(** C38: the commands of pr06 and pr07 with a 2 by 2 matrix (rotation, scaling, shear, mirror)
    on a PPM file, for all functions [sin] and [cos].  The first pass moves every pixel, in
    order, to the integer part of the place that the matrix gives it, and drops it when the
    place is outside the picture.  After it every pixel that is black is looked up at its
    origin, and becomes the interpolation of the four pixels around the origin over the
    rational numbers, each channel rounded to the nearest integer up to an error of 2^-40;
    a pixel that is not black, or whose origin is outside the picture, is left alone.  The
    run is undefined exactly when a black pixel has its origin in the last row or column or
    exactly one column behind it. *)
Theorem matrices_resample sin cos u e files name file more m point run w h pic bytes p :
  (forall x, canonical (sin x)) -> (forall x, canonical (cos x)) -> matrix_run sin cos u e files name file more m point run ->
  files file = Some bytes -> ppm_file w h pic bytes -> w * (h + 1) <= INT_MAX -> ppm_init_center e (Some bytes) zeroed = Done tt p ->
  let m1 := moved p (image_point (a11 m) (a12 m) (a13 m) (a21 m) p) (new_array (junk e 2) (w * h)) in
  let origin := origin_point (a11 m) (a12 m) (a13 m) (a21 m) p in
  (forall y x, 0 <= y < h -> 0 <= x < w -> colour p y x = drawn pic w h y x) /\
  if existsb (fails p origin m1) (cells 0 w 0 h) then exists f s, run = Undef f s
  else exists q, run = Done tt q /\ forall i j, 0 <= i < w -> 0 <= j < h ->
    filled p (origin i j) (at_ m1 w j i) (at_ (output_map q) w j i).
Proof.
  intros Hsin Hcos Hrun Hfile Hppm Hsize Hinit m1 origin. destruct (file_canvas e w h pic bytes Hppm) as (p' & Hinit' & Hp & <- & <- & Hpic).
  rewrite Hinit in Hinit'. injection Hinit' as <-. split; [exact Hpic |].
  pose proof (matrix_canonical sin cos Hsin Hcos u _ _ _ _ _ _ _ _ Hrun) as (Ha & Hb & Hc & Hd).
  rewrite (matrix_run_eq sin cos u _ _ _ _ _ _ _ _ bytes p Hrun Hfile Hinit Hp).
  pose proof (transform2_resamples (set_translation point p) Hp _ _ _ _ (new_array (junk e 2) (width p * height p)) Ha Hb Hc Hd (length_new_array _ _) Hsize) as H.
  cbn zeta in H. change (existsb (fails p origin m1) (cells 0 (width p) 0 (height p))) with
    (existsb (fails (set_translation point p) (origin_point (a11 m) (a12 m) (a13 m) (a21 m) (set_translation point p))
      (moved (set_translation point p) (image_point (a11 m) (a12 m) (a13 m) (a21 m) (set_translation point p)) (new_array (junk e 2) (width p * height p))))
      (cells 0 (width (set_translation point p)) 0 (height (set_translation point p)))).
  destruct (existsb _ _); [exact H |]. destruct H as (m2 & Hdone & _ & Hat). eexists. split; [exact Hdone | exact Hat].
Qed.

════

◆ **Task objective**
The answer should be a bare number: the count of lines above in which the word "more" occurs.

◆ **Solution for this task**
2